### Task item
Reproduce exactly, from the data that follows, the line with "dereferenced in the", the line with "class [Kernel]: functions", and every line that lies between them.

+++ Source material

(* ===== verification/World.v ===== *)
(** * The data of the program and the interface to the operating system

    The structs of the Go package, as records; pointers to them are numbers,
    dereferenced in the stores of [World], so that two holders of a pointer
    see the same object. Closures that the package itself makes are the
    constructors of [Callback], [Task], [TimeoutCb] and [CloseCb], with the
    variables they capture; closures of the user of the package are numbers
    interpreted by the class [UserCode].

    System calls (package [golang.org/x/sys/unix] and the clock) are the
    class [Kernel]: functions on an arbitrary type of kernel states. What the
    theorems assume of them is stated where it is used, as classes of laws. *)

From S2P Require Import Prelude.
From S2P Require Import GoLib.
From S2P Require Import Buffer.
From stdpp Require Import base list gmap strings.
From Stdlib Require Import ZArith Lia Ascii.
Open Scope Z_scope.

(** ** Errors and addresses *)

Inductive GoError : Type :=
| Sys (e : Errno)
| ErrUnsupportedProtocol | ErrUnsupportedTCPProtocol
| ErrAcceptSocket | ErrConnNotOpened
| AddrError (err : bytes)
| UserError (n : nat).
#[export] Instance GoError_eq_dec : EqDecision GoError.
Proof. solve_decision. Defined.

(** [unix.Sockaddr] and [net.Addr]: the variants the program handles. *)
Inductive Sockaddr : Type :=
| SockaddrInet4 (port : Z) (addr : bytes)
| SockaddrInet6 (port : Z) (zoneId : Z) (addr : bytes)
| SockaddrUnix (name : bytes)
| SockaddrOther.

Inductive NetAddr : Type :=
| TCPAddr (ip : bytes) (port : Z) (zone : bytes)
| UnixAddr (name : bytes) (net : bytes).

(** ** Closures *)

(** Callbacks of a [Channel]. *)
Inductive Callback : Type :=
| CbTimerQueue (el : nat)          (** [tq.handleRead] *)
| CbWakeup (el : nat)              (** [el.handleRead] *)
| CbConnRead (conn : nat)          (** [conn.handleRead] *)
| CbAcceptor (a : nat)             (** [a.handleRead] *)
| CbConnectorWrite (c : nat)       (** [c.handleWrite] *)
| CbConnectorError (c : nat)       (** [c.handleError] *)
| CbUser (u : nat).
#[export] Instance Callback_eq_dec : EqDecision Callback.
Proof. solve_decision. Defined.

(** [TimeoutCallback] of a timer. *)
Inductive TimeoutCb : Type :=
| TcConnectorStart (c : nat)       (** [c.start] *)
| TcNothing                        (** the empty closure of [TcpClient.Destroy] *)
| TcUser (u : nat).

(** Tasks of [AsyncExecute]. *)
Inductive Task : Type :=
| TaskUser (u : nat)
| TaskCancel (tt : nat)                       (** [timerQueue.cancel] *)
| TaskAddTask0 (el tt : nat)                  (** [AsyncSchedule...] *)
| TaskWriteComplete (conn : nat)
| TaskAsyncWrite (conn : nat) (p : bytes) (cb : option nat)
| TaskShutdownWrite (conn : nat)
| TaskConnectEstablished (conn : nat)
| TaskRemoveConnInLoop (svr conn : nat)
| TaskDestroyAndClose (conn : nat)            (** [removeConnInLoop]'s closure *)
| TaskConnectDestroyed (conn : nat)           (** [TcpClient.removeConn] *)
| TaskListen (a : nat)
| TaskConnectorStart (c : nat)
| TaskConnectorClearCh (c : nat)              (** [func() { c.ch = nil }] *)
| TaskClientSetOnClose (cli conn : nat).      (** [TcpClient.Destroy] *)

(** [onClose] of a connection. *)
Inductive CloseCb : Type :=
| CcServerRemove (svr : nat)       (** [s.removeConn] *)
| CcClientRemove (cli : nat)       (** [c.removeConn] *)
| CcClientDestroy (cli : nat).     (** the closure set by [TcpClient.Destroy] *)

(** ** Structs *)

Record Channel : Type := mkChannel {
  ele : option nat;                (** its position in [activeChannels] *)
  ch_el : nat;
  ch_fd : Z;
  events : Z;
  revents : Z;
  ch_index : Z;
  readCallback : option Callback;
  writeCallback : option Callback;
  errorCallback : option Callback;
  closeCallback : option Callback;
  evtHandling : bool;
}.
#[export] Instance eta_Channel : Eta Channel := fun c =>
  mkChannel (ele c) (ch_el c) (ch_fd c) (events c) (revents c) (ch_index c)
    (readCallback c) (writeCallback c) (errorCallback c) (closeCallback c)
    (evtHandling c).

Record Poller : Type := mkPoller {
  epollFd : Z;
  eventListLen : Z;                (** [len(eventList)] *)
  channelMap : gmap Z nat;
}.
#[export] Instance eta_Poller : Eta Poller := fun p =>
  mkPoller (epollFd p) (eventListLen p) (channelMap p).

Record TimerTask : Type := mkTimerTask {
  tt_tq : nat;                     (** the event loop that owns the queue *)
  expire : Z;                      (** nanoseconds since the epoch *)
  interval : Z;
  tt_repeat : bool;
  tt_cb : TimeoutCb;
  tt_index : Z;
  canceled : bool;
}.
#[export] Instance eta_TimerTask : Eta TimerTask := fun t =>
  mkTimerTask (tt_tq t) (expire t) (interval t) (tt_repeat t) (tt_cb t) (tt_index t)
    (canceled t).

Record Eventloop : Type := mkEventloop {
  el_id : bytes;
  looping : Z;
  quit : Z;
  activeChannels : list nat;
  poller : option Poller;          (** [nil] when [newPoller] failed *)
  timerFd : Z;                     (** [tq.timerFd] *)
  timerFdChannel : nat;            (** [tq.timerFdChannel] *)
  tasks : list nat;                (** [tq.tasks.tasks] *)
  pendingTasks : list Task;
  evtFd : Z;
  wakeupChannel : nat;
  runningPendingTasks : bool;
}.
#[export] Instance eta_Eventloop : Eta Eventloop := fun e =>
  mkEventloop (el_id e) (looping e) (quit e) (activeChannels e) (poller e)
    (timerFd e) (timerFdChannel e) (tasks e) (pendingTasks e) (evtFd e)
    (wakeupChannel e) (runningPendingTasks e).

Inductive ConnState : Type := Connecting | Connected | Disconnecting | Disconnected.
#[export] Instance ConnState_eq_dec : EqDecision ConnState.
Proof. solve_decision. Defined.

Record TcpConn : Type := mkTcpConn {
  c_el : nat;
  c_name : bytes;
  c_so : Z;                        (** [so.fd] *)
  c_ch : nat;
  localAddr : option NetAddr;
  peerAddr : option NetAddr;
  c_state : ConnState;
  onConn : option nat;
  onMsg : option nat;
  onClose : option CloseCb;
  onWriteComplete : option nat;
  inbound : Buffer;
  outbound : Buffer;
  c_ctx : option nat;              (** the word that [SetContext] stores *)
}.
#[export] Instance eta_TcpConn : Eta TcpConn := fun c =>
  mkTcpConn (c_el c) (c_name c) (c_so c) (c_ch c) (localAddr c) (peerAddr c)
    (c_state c) (onConn c) (onMsg c) (onClose c) (onWriteComplete c)
    (inbound c) (outbound c) (c_ctx c).

(** The callback of an acceptor. *)
Inductive AcceptCb : Type := AcServer (svr : nat) | AcUser (u : nat).

Record acceptor : Type := mkAcceptor {
  a_el : nat;
  a_so : Z;
  a_ch : nat;
  a_cb : option AcceptCb;
  a_localAddr : option NetAddr;
  listening : bool;
}.
#[export] Instance eta_acceptor : Eta acceptor := fun a =>
  mkAcceptor (a_el a) (a_so a) (a_ch a) (a_cb a) (a_localAddr a) (listening a).

Record EventloopEngineGroup : Type := mkGroup {
  boss : nat;
  works : list nat;
  engines : list bytes;            (** the ids of the engines *)
  engineCnt : Z;
  g_started : bool;
  g_next : Z;
}.
#[export] Instance eta_group : Eta EventloopEngineGroup := fun g =>
  mkGroup (boss g) (works g) (engines g) (engineCnt g) (g_started g) (g_next g).

Record TcpServer : Type := mkTcpServer {
  s_el : nat;
  s_name : bytes;
  s_addr : bytes;
  s_ac : nat;
  s_group : EventloopEngineGroup;
  s_onConn : option nat;
  s_onMsg : option nat;
  s_onWriteComplete : option nat;
  s_started : bool;
  s_nextConnId : Z;
  connMap : gmap bytes nat;
  s_tcpNoDelay : Z;
  s_keepAlive : Z;
}.
#[export] Instance eta_TcpServer : Eta TcpServer := fun s =>
  mkTcpServer (s_el s) (s_name s) (s_addr s) (s_ac s) (s_group s) (s_onConn s)
    (s_onMsg s) (s_onWriteComplete s) (s_started s) (s_nextConnId s) (connMap s)
    (s_tcpNoDelay s) (s_keepAlive s).

Inductive ConnectState : Type :=
| connectorDisconnected | connectorConnecting | connectorConnected.
#[export] Instance ConnectState_eq_dec : EqDecision ConnectState.
Proof. solve_decision. Defined.

(** [cb] of a connector: [TcpClient.newConn], or a closure of the user. *)
Inductive ConnectCb : Type := KcClient (cli : nat) | KcUser (u : nat).

Record Connector : Type := mkConnector {
  k_el : nat;
  svrAddr : bytes;
  unixSvrAddr : Sockaddr;
  k_connect : bool;
  k_state : ConnectState;
  k_ch : option nat;
  k_cb : option ConnectCb;
  retryDelay : Z;                  (** nanoseconds *)
  k_tt : option nat;
}.
#[export] Instance eta_Connector : Eta Connector := fun c =>
  mkConnector (k_el c) (svrAddr c) (unixSvrAddr c) (k_connect c) (k_state c)
    (k_ch c) (k_cb c) (retryDelay c) (k_tt c).

Record TcpClient : Type := mkTcpClient {
  cl_el : nat;
  cl_connector : nat;
  cl_onConn : option nat;
  cl_onMsg : option nat;
  cl_onWriteComplete : option nat;
  cl_retry : bool;
  cl_connect : bool;               (** [_connect] *)
  cl_nextConnId : Z;
  cl_conn : option nat;
}.
#[export] Instance eta_TcpClient : Eta TcpClient := fun c =>
  mkTcpClient (cl_el c) (cl_connector c) (cl_onConn c) (cl_onMsg c)
    (cl_onWriteComplete c) (cl_retry c) (cl_connect c) (cl_nextConnId c) (cl_conn c).

(** ** The operating system *)

(** An operation of [epoll_ctl]. *)
Inductive CtlOp : Type := EPOLL_CTL_ADD | EPOLL_CTL_MOD | EPOLL_CTL_DEL.

(** A result of a call that returns a descriptor or an error. *)
Abbreviation fd_result := (Z + Errno)%type.

(** The calls the program makes; every one may change the kernel's state.
    A count returned with an error is part of the answer ([k_write]). *)
Class Kernel (K : Type) : Type := {
  k_now : K -> Z * K;                                       (* time.Now *)
  k_write : Z -> bytes -> K -> (Z * option Errno) * K;
  k_readv : Z -> Z -> K -> readv_result * K;                (* fd, room of iov[0] *)
  k_read8 : Z -> K -> option Errno * K;                     (* timerfd, eventfd *)
  k_write8 : Z -> K -> K;                                   (* eventfd += 1 *)
  k_close : Z -> K -> option Errno * K;
  k_shutdown : Z -> K -> option Errno * K;                  (* SHUT_WR *)
  k_epoll_create : K -> fd_result * K;
  k_epoll_ctl : Z -> CtlOp -> Z -> Z -> nat -> K -> option Errno * K;
  k_epoll_wait : Z -> Z -> Z -> K -> (list (Z * nat) + (Z * Errno)) * K;
  k_eventfd : K -> fd_result * K;
  k_timerfd_create : K -> fd_result * K;
  k_timerfd_settime : Z -> Z -> K -> option Errno * K;      (* fd, nanoseconds *)
  k_socket : K -> fd_result * K;
  k_bind : Z -> Sockaddr -> K -> option Errno * K;
  k_listen : Z -> K -> option Errno * K;
  k_accept : Z -> K -> ((Z * Sockaddr) + Errno) * K;
  k_connect_to : Z -> Sockaddr -> K -> option Errno * K;
  k_so_error : Z -> K -> (Z * option Errno) * K;            (* SO_ERROR: value, err *)
  k_getsockname : Z -> K -> (Sockaddr + Errno) * K;
  k_set_reuseaddr : Z -> Z -> K -> option Errno * K;
  k_set_nodelay : Z -> Z -> K -> option Errno * K;
}.

Record World (K : Type) : Type := mkWorld {
  w_k : K;
  w_els : gmap nat Eventloop;
  w_chs : gmap nat Channel;
  w_tts : gmap nat TimerTask;
  w_conns : gmap nat TcpConn;
  w_accs : gmap nat acceptor;
  w_svrs : gmap nat TcpServer;
  w_ctors : gmap nat Connector;
  w_clis : gmap nat TcpClient;
}.
Arguments mkWorld {K} _ _ _ _ _ _ _ _ _.
Arguments w_k {K} _.
Arguments w_els {K} _.
Arguments w_chs {K} _.
Arguments w_tts {K} _.
Arguments w_conns {K} _.
Arguments w_accs {K} _.
Arguments w_svrs {K} _.
Arguments w_ctors {K} _.
Arguments w_clis {K} _.
#[export] Instance eta_World K : Eta (World K) := fun w =>
  mkWorld (w_k w) (w_els w) (w_chs w) (w_tts w) (w_conns w) (w_accs w) (w_svrs w)
    (w_ctors w) (w_clis w).

(** ** Dereferencing *)

Section deref.
Context {K : Type}.

(** A store of [World]: how to read it and how to replace it. *)
Definition load {V} (store : World K -> gmap nat V) (p : nat) : M (World K) V :=
  fun w => match store w !! p with
           | Some v => Ok (v, w)
           | None => Panic "invalid memory address or nil pointer dereference"
           end.

Definition sys {A} (f : K -> A * K) : M (World K) A :=
  fun w => let '(a, k) := f (w_k w) in Ok (a, w <| w_k := k |>).

Definition set_el (p : nat) (v : Eventloop) : M (World K) unit :=
  modify (fun w => w <| w_els ::= <[p:=v]> |>).
Definition set_ch (p : nat) (v : Channel) : M (World K) unit :=
  modify (fun w => w <| w_chs ::= <[p:=v]> |>).
Definition set_tt (p : nat) (v : TimerTask) : M (World K) unit :=
  modify (fun w => w <| w_tts ::= <[p:=v]> |>).
Definition set_conn (p : nat) (v : TcpConn) : M (World K) unit :=
  modify (fun w => w <| w_conns ::= <[p:=v]> |>).
Definition set_acc (p : nat) (v : acceptor) : M (World K) unit :=
  modify (fun w => w <| w_accs ::= <[p:=v]> |>).
Definition set_svr (p : nat) (v : TcpServer) : M (World K) unit :=
  modify (fun w => w <| w_svrs ::= <[p:=v]> |>).
Definition set_ctor (p : nat) (v : Connector) : M (World K) unit :=
  modify (fun w => w <| w_ctors ::= <[p:=v]> |>).
Definition set_cli (p : nat) (v : TcpClient) : M (World K) unit :=
  modify (fun w => w <| w_clis ::= <[p:=v]> |>).

Definition upd_el (p : nat) (f : Eventloop -> Eventloop) : M (World K) unit :=
  v ← load w_els p; set_el p (f v).
Definition upd_ch (p : nat) (f : Channel -> Channel) : M (World K) unit :=
  v ← load w_chs p; set_ch p (f v).
Definition upd_tt (p : nat) (f : TimerTask -> TimerTask) : M (World K) unit :=
  v ← load w_tts p; set_tt p (f v).
Definition upd_conn (p : nat) (f : TcpConn -> TcpConn) : M (World K) unit :=
  v ← load w_conns p; set_conn p (f v).
Definition upd_acc (p : nat) (f : acceptor -> acceptor) : M (World K) unit :=
  v ← load w_accs p; set_acc p (f v).
Definition upd_svr (p : nat) (f : TcpServer -> TcpServer) : M (World K) unit :=
  v ← load w_svrs p; set_svr p (f v).
Definition upd_ctor (p : nat) (f : Connector -> Connector) : M (World K) unit :=
  v ← load w_ctors p; set_ctor p (f v).
Definition upd_cli (p : nat) (f : TcpClient -> TcpClient) : M (World K) unit :=
  v ← load w_clis p; set_cli p (f v).

Lemma sys_ok {A} (f : K -> A * K) (w : World K) :
  sys f w = Ok (fst (f (w_k w)), w <| w_k := snd (f (w_k w)) |>).
Proof. unfold sys. by destruct (f (w_k w)). Qed.

(** Allocation of a new object: an address not in use. *)
Definition alloc {V} (store : World K -> gmap nat V) : M (World K) nat :=
  fun w => Ok (fresh (dom (store w)), w).

End deref.

(** ** Closures of the user of the package *)

Class UserCode (K : Type) : Type := {
  u_task : nat -> M (World K) unit;                       (* Task, TimeoutCallback *)
  u_event : nat -> M (World K) unit;                      (* channel callbacks *)
  u_conn : nat -> nat -> M (World K) unit;                (* onConn, onWriteComplete *)
  u_msg : nat -> nat -> Z -> M (World K) unit;            (* onMsg *)
  u_async : nat -> nat -> option GoError -> M (World K) (option GoError); (* AsyncCallback *)
  u_accept : nat -> Z -> option NetAddr -> M (World K) unit;
  u_connected : nat -> Z -> M (World K) unit;
}.

(** Symbolic execution of monadic code. *)
Ltac wred :=
  cbv beta iota delta [mbind mret res_bind res_ret M_bind M_ret
    get gets modify panic lift AssertM when Assert
    load sys set_el set_ch set_tt set_conn set_acc set_svr set_ctor set_cli
    upd_el upd_ch upd_tt upd_conn upd_acc upd_svr upd_ctor upd_cli alloc] in *;
  cbn [upd w_k w_els w_chs w_tts w_conns w_accs w_svrs w_ctors w_clis] in *.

++++++

### Exercise solution
    dereferenced in the stores of [World], so that two holders of a pointer
    see the same object. Closures that the package itself makes are the
    constructors of [Callback], [Task], [TimeoutCb] and [CloseCb], with the
    variables they capture; closures of the user of the package are numbers
    interpreted by the class [UserCode].

    System calls (package [golang.org/x/sys/unix] and the clock) are the
    class [Kernel]: functions on an arbitrary type of kernel states. What the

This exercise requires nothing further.